*AVAILABLE DATA*:
(* ===== verification/Tipc.v ===== *)
(** * TIPC configuration messages

    The type-length-value records and the configuration message header of
    [kernel-headers/linux/tipc_config.h], and the network addresses of
    [kernel-headers/linux/tipc.h]. A pointer is an offset in a byte array, every
    access is checked, and a 16-bit field in network byte order is its high byte
    followed by its low byte. *)
From S2P Require Import Prelude.

Abbreviation mem := (list Z).

(** [ntohs ( *p)] and [*p = htons (v)], the same for [ntohl] and [htonl]. *)
Definition ntohs_at (m : mem) (p : nat) : option Z :=
  hi ← rd m p; lo ← rd m (p + 1); Some (u16 ((hi ≪ 8) ||| lo)).

Definition htons_at (p : nat) (v : Z) (m : mem) : option mem :=
  m ← wr m p (u8 (u16 v ≫ 8)); wr m (p + 1) (u8 (u16 v &&& 0xff)).

Definition ntohl_at (m : mem) (p : nat) : option Z :=
  hi ← ntohs_at m p; lo ← ntohs_at m (p + 2); Some (u32 ((hi ≪ 16) ||| lo)).

Definition htonl_at (p : nat) (v : Z) (m : mem) : option mem :=
  m ← htons_at p (u32 v ≫ 16) m; htons_at (p + 2) (u32 v) m.

(** [memset (m + p, 0, n)] *)
Definition memset0 (m : mem) (p n : nat) : option mem := memcpy m p (replicate n 0) n.

(** ** TLVs *)

Definition TLV_ALIGNTO : Z := 4.
Definition TLV_ALIGN (datalen : Z) : Z :=
  (datalen + (TLV_ALIGNTO - 1)) &&& Z.lnot (TLV_ALIGNTO - 1).
Definition TLV_LENGTH (datalen : Z) : Z := 4 + datalen.
Definition TLV_SPACE (datalen : Z) : Z := TLV_ALIGN (TLV_LENGTH datalen).
Definition TLV_DATA (tlv : nat) : nat := tlv + Z.to_nat (TLV_LENGTH 0).

(** Offsets of the fields of [struct tlv_desc]. *)
Definition tlv_len_at (tlv : nat) : nat := tlv.
Definition tlv_type_at (tlv : nat) : nat := tlv + 2.

Definition TLV_OK (m : mem) (tlv : nat) (space : Z) : option bool :=
  if TLV_SPACE 0 <=? space
  then len ← ntohs_at m (tlv_len_at tlv); Some (len <=? space)
  else Some false.

Definition TLV_CHECK (m : mem) (tlv : nat) (space exp_type : Z) : option bool :=
  ok ← TLV_OK m tlv space;
  if (ok : bool) then type ← ntohs_at m (tlv_type_at tlv); Some (type =? exp_type)
  else Some false.

Definition TLV_GET_LEN (m : mem) (tlv : nat) : option Z := ntohs_at m (tlv_len_at tlv).
Definition TLV_SET_LEN (tlv : nat) (len : Z) (m : mem) : option mem :=
  htons_at (tlv_len_at tlv) len m.
Definition TLV_CHECK_TYPE (m : mem) (tlv : nat) (type : Z) : option bool :=
  t ← ntohs_at m (tlv_type_at tlv); Some (t =? type).
Definition TLV_SET_TYPE (tlv : nat) (type : Z) (m : mem) : option mem :=
  htons_at (tlv_type_at tlv) type m.

(** [data] is [None] for a null pointer. The result is the returned space and
    the memory. *)
Definition TLV_SET (tlv : nat) (type : Z) (data : option mem) (len : Z) (m : mem)
    : option (Z * mem) :=
  let tlv_len := TLV_LENGTH len in
  m ← htons_at (tlv_type_at tlv) type m;
  m ← htons_at (tlv_len_at tlv) tlv_len m;
  m ← match data with
      | Some d =>
          if negb (len =? 0) then
            m ← memcpy m (TLV_DATA tlv) d (Z.to_nat len);
            memset0 m (TLV_DATA tlv + Z.to_nat len) (Z.to_nat (TLV_SPACE len - tlv_len))
          else Some m
      | None => Some m
      end;
  Some (TLV_SPACE len, m).

(** ** Lists of TLVs *)

Record tlv_list_desc : Type := mk_tlv_list { tlv_ptr : nat; tlv_space : Z }.

Definition TLV_LIST_INIT (data : nat) (space : Z) : tlv_list_desc := mk_tlv_list data (u32 space).

Definition TLV_LIST_EMPTY (list : tlv_list_desc) : bool := tlv_space list =? 0.

(** The 32-bit space becomes the 16-bit argument of [TLV_CHECK]. *)
Definition TLV_LIST_CHECK (m : mem) (list : tlv_list_desc) (exp_type : Z) : option bool :=
  TLV_CHECK m (tlv_ptr list) (u16 (tlv_space list)) exp_type.

Definition TLV_LIST_DATA (list : tlv_list_desc) : nat := TLV_DATA (tlv_ptr list).

Definition TLV_LIST_STEP (m : mem) (list : tlv_list_desc) : option tlv_list_desc :=
  len ← ntohs_at m (tlv_len_at (tlv_ptr list));
  let space := u16 (TLV_ALIGN len) in
  Some (mk_tlv_list (tlv_ptr list + Z.to_nat space) (u32 (tlv_space list - space))).

(** ** Configuration messages *)

Definition TCM_ALIGN (datalen : Z) : Z := (datalen + 3) &&& Z.lnot 3.
Definition TCM_LENGTH (datalen : Z) : Z := 16 + datalen.
Definition TCM_SPACE (datalen : Z) : Z := TCM_ALIGN (TCM_LENGTH datalen).
Definition TCM_DATA (tcm_hdr : nat) : nat := tcm_hdr + Z.to_nat (TCM_LENGTH 0).

Definition TCM_SET (msg : nat) (cmd flags : Z) (data : option mem) (data_len : Z) (m : mem)
    : option (Z * mem) :=
  let msg_len := TCM_LENGTH data_len in
  m ← htonl_at msg msg_len m;
  m ← htons_at (msg + 4) cmd m;
  m ← htons_at (msg + 6) flags m;
  m ← match data with
      | Some d =>
          if negb (data_len =? 0) then
            m ← memcpy m (TCM_DATA msg) d (Z.to_nat data_len);
            memset0 m (TCM_DATA msg + Z.to_nat data_len) (Z.to_nat (TCM_SPACE data_len - msg_len))
          else Some m
      | None => Some m
      end;
  Some (TCM_SPACE data_len, m).

(** ** Addresses *)

Definition tipc_addr (zone cluster node : Z) : Z :=
  u32 (zone ≪ 24) ||| u32 (cluster ≪ 12) ||| node.
Definition tipc_zone (addr : Z) : Z := addr ≫ 24.
Definition tipc_cluster (addr : Z) : Z := (addr ≫ 12) &&& 0xfff.
Definition tipc_node (addr : Z) : Z := addr &&& 0xfff.

(** ** Alignment *)

Lemma align4 x : 0 <= x -> (x + 3) &&& Z.lnot 3 = (x + 3) / 4 * 4.
Proof.
  intros Hx. change 3 with (Z.ones 2) at 2. rewrite <- Z.ldiff_land, Z.ldiff_ones_r by lia.
  rewrite Z.shiftr_div_pow2, Z.shiftl_mul_pow2 by lia. done.
Qed.

Lemma TLV_ALIGN_eq x : 0 <= x -> TLV_ALIGN x = (x + 3) / 4 * 4.
Proof. apply align4. Qed.

Lemma TLV_ALIGN_bounds x : 0 <= x -> x <= TLV_ALIGN x < x + 4 /\ (4 | TLV_ALIGN x).
Proof.
  intros. rewrite TLV_ALIGN_eq by done. split; [|apply Z.divide_factor_r].
  Z.to_euclidean_division_equations; lia.
Qed.

Lemma TLV_SPACE_bounds x : 0 <= x -> x + 4 <= TLV_SPACE x < x + 8 /\ (4 | TLV_SPACE x).
Proof.
  intros. unfold TLV_SPACE, TLV_LENGTH. destruct (TLV_ALIGN_bounds (4 + x)) as [? ?]; [lia|].
  split; [lia|done].
Qed.

(** ** Fields in memory *)

Lemma htons_at_Some p v m :
  (p + 2 <= length m)%nat ->
  htons_at p v m =
    Some (<[(p + 1)%nat := u8 (u16 v &&& 0xff)]> (<[p := u8 (u16 v ≫ 8)]> m)).
Proof.
  intros. unfold htons_at. rewrite wr_Some by lia. cbn [mbind option_bind].
  rewrite wr_Some by (rewrite length_insert; lia). done.
Qed.

Lemma ntohs_at_ext m m' p :
  rd m p = rd m' p -> rd m (p + 1) = rd m' (p + 1) -> ntohs_at m p = ntohs_at m' p.
Proof. unfold ntohs_at. by intros -> ->. Qed.

Lemma ntohs_bytes m p v :
  rd m p = Some (u8 (u16 v ≫ 8)) -> rd m (p + 1) = Some (u8 (u16 v &&& 0xff)) ->
  ntohs_at m p = Some (u16 v).
Proof.
  unfold ntohs_at. intros -> ->. cbn [mbind option_bind]. f_equal.
  apply be16_roundtrip, wrap_range. lia.
Qed.

Lemma memcpy_lookup dst off src n d i :
  memcpy dst off src n = Some d ->
  d !! i = if decide (off <= i < off + n)%nat then src !! (i - off)%nat else dst !! i.
Proof.
  unfold memcpy. case_decide as H; [|done]. intros [= <-].
  destruct (decide (i < off)%nat).
  { rewrite decide_False by lia.
    by rewrite lookup_app_l, lookup_take_lt by (rewrite ?length_take; lia). }
  rewrite lookup_app_r by (rewrite length_take; lia). rewrite length_take, Nat.min_l by lia.
  case_decide.
  - by rewrite lookup_app_l, lookup_take_lt by (rewrite ?length_take; lia).
  - rewrite lookup_app_r by (rewrite length_take; lia).
    rewrite length_take, Nat.min_l, lookup_drop by lia. f_equal. lia.
Qed.

(** A header field at [p], outside of a copied range. *)
Lemma rd_insert l i v j :
  rd (<[i := v]> l) j = if decide (i = j /\ j < length l)%nat then Some v else rd l j.
Proof.
  unfold rd. case_decide as H; [destruct H as [<- ?]; by apply list_lookup_insert_eq|].
  destruct (decide (i = j)) as [->|]; [|by apply list_lookup_insert_ne].
  by rewrite list_insert_ge by lia.
Qed.

(** The tail both message formats share: the data, then zeroes up to alignment. *)
Definition filled (m m' : mem) (p : nat) (d : mem) (len pad : nat) : Prop :=
  length m' = length m /\
  (forall i, (p <= i < p + len)%nat -> m' !! i = d !! (i - p)%nat) /\
  (forall i, (p + len <= i < p + len + pad)%nat -> m' !! i = Some 0) /\
  (forall i, (i < p \/ p + len + pad <= i)%nat -> m' !! i = m !! i).

Lemma fill_spec m p d len pad :
  (p + len + pad <= length m)%nat -> (len <= length d)%nat ->
  exists m', (m1 ← memcpy m p d len; memset0 m1 (p + len) pad) = Some m' /\
    filled m m' p d len pad.
Proof.
  intros Hm Hd. rewrite memcpy_Some by lia. cbn [mbind option_bind].
  set (m1 := take p m ++ take len d ++ drop (p + len) m).
  assert (memcpy m p d len = Some m1) as E1 by (apply memcpy_Some; lia).
  pose proof (memcpy_length _ _ _ _ _ E1) as L1.
  destruct (memset0 m1 (p + len) pad) as [m2|] eqn:E2.
  2: { unfold memset0 in E2. rewrite memcpy_Some in E2; [done|lia|by rewrite length_replicate]. }
  pose proof (memcpy_length _ _ _ _ _ E2) as L2.
  exists m2. split; [done|]. unfold filled. split; [congruence|].
  split; [|split]; intros i Hi; rewrite (memcpy_lookup _ _ _ _ _ i E2).
  - rewrite decide_False by lia. by rewrite (memcpy_lookup _ _ _ _ _ i E1), decide_True.
  - rewrite decide_True by lia. by rewrite lookup_replicate_2 by lia.
  - rewrite decide_False by lia. by rewrite (memcpy_lookup _ _ _ _ _ i E1), decide_False by lia.
Qed.

(** The branches both setters share: data and padding, or nothing. *)
Lemma payload_written m p data len pad :
  (forall d, data = Some d -> (Z.to_nat len <= length d)%nat) ->
  (p + Z.to_nat len + pad <= length m)%nat ->
  exists m', match data with
      | Some d => if negb (len =? 0) then
          m1 ← memcpy m p d (Z.to_nat len); memset0 m1 (p + Z.to_nat len) pad
          else Some m
      | None => Some m end = Some m' /\
    match data with
    | Some d => len <> 0 -> filled m m' p d (Z.to_nat len) pad
    | None => m' = m end /\ (len = 0 -> m' = m).
Proof.
  intros Hd Hm. destruct data as [d|]; [|by exists m].
  destruct (Z.eqb_spec len 0); cbn [negb]; [by exists m|].
  destruct (fill_spec m p d (Z.to_nat len) pad) as (m' & E & F); [done|by apply Hd|].
  by exists m'.
Qed.

(** What [TLV_SET] leaves in memory. *)
Definition tlv_stored (m m' : mem) (tlv : nat) (type : Z) (d : mem) (len : Z) : Prop :=
  length m' = length m /\
  ntohs_at m' (tlv_len_at tlv) = Some (TLV_LENGTH len) /\
  ntohs_at m' (tlv_type_at tlv) = Some type /\
  (forall i, (i < Z.to_nat len)%nat -> m' !! (TLV_DATA tlv + i)%nat = d !! i) /\
  (forall i, (TLV_DATA tlv + Z.to_nat len <= i < tlv + Z.to_nat (TLV_SPACE len))%nat ->
    m' !! i = Some 0) /\
  (forall i, (i < tlv \/ tlv + Z.to_nat (TLV_SPACE len) <= i)%nat -> m' !! i = m !! i).

Lemma TLV_SET_spec m tlv type d len :
  is_u16 type -> 0 <= len <= 65531 -> (Z.to_nat len <= length d)%nat ->
  (tlv + Z.to_nat (TLV_SPACE len) <= length m)%nat ->
  exists m', TLV_SET tlv type (Some d) len m = Some (TLV_SPACE len, m') /\
    tlv_stored m m' tlv type d len.
Proof.
  intros Ht Hl Hd Hm. pose proof (TLV_SPACE_bounds len ltac:(lia)) as [Hs _].
  unfold TLV_SET, tlv_type_at, tlv_len_at. cbv zeta.
  rewrite htons_at_Some by lia. cbn [mbind option_bind].
  rewrite htons_at_Some by (rewrite !length_insert; lia). cbn [mbind option_bind].
  set (m1 := <[(tlv + 1)%nat := _]> _).
  assert (length m1 = length m) as L1 by (unfold m1; by rewrite !length_insert).
  assert (rd m1 tlv = Some (u8 (u16 (TLV_LENGTH len) ≫ 8)) /\
    rd m1 (tlv + 1) = Some (u8 (u16 (TLV_LENGTH len) &&& 0xff)) /\
    rd m1 (tlv + 2) = Some (u8 (u16 type ≫ 8)) /\
    rd m1 (tlv + 2 + 1) = Some (u8 (u16 type &&& 0xff))) as (R0 & R1 & R2 & R3).
  { unfold m1. rewrite !rd_insert, !length_insert.
    split_and!; repeat (case_decide; try lia; try done). }
  assert (forall i, (i < tlv \/ tlv + 4 <= i)%nat -> m1 !! i = m !! i) as Ro.
  { intros i Hi. unfold m1. by rewrite !list_lookup_insert_ne by lia. }
  assert (forall i, rd m1 i = m1 !! i) as Rd by done.
  set (pad := Z.to_nat (TLV_SPACE len - TLV_LENGTH len)).
  assert (TLV_DATA tlv = tlv + 4)%nat as Ed by (unfold TLV_DATA; reflexivity).
  assert (u16 (TLV_LENGTH len) = TLV_LENGTH len) as El
    by (apply wrap_small; unfold TLV_LENGTH; word_lia).
  destruct (payload_written m1 (TLV_DATA tlv) (Some d) len pad) as (m' & E & Fd & F0);
    [by intros ? [= <-]|rewrite L1, Ed; unfold pad, TLV_LENGTH; lia|].
  assert (filled m1 m' (TLV_DATA tlv) d (Z.to_nat len) pad) as (F1 & F2 & F3 & F4).
  { destruct (decide (len = 0)) as [->|Hz]; [|by apply Fd]. rewrite F0 by done.
    unfold filled. change pad with 0%nat. split_and!; try done; intros; lia. }
  rewrite E. cbn [mbind option_bind]. exists m'. split; [done|].
  assert (forall i, (tlv <= i < tlv + 4)%nat -> rd m' i = rd m1 i) as Rh
    by (intros i Hi; apply F4; lia).
  unfold tlv_stored, tlv_len_at, tlv_type_at. split_and!.
  - congruence.
  - rewrite (ntohs_bytes m' tlv (TLV_LENGTH len)), El; [done|..]; by rewrite Rh by lia.
  - rewrite (ntohs_bytes m' (tlv + 2) type), (wrap_small 16 type); [done|done|..];
      by rewrite Rh by lia.
  - intros i Hi. rewrite F2 by lia. f_equal. lia.
  - intros i Hi. apply F3. rewrite Ed in *. unfold pad, TLV_LENGTH. lia.
  - intros i Hi. rewrite F4 by (rewrite Ed; unfold pad, TLV_LENGTH; lia). apply Ro. lia.
Qed.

*PROBLEM STATEMENT*:
Out of the entries above, write out only the lines between the line holding "The type-length-value records" and the line holding "(** [ntohs ( *p)]", inclusive, each exactly as given.

*ANSWER SECTION*:
    The type-length-value records and the configuration message header of
    [kernel-headers/linux/tipc_config.h], and the network addresses of
    [kernel-headers/linux/tipc.h]. A pointer is an offset in a byte array, every
    access is checked, and a 16-bit field in network byte order is its high byte
    followed by its low byte. *)
From S2P Require Import Prelude.

Abbreviation mem := (list Z).

(** [ntohs ( *p)] and [*p = htons (v)], the same for [ntohl] and [htonl]. *)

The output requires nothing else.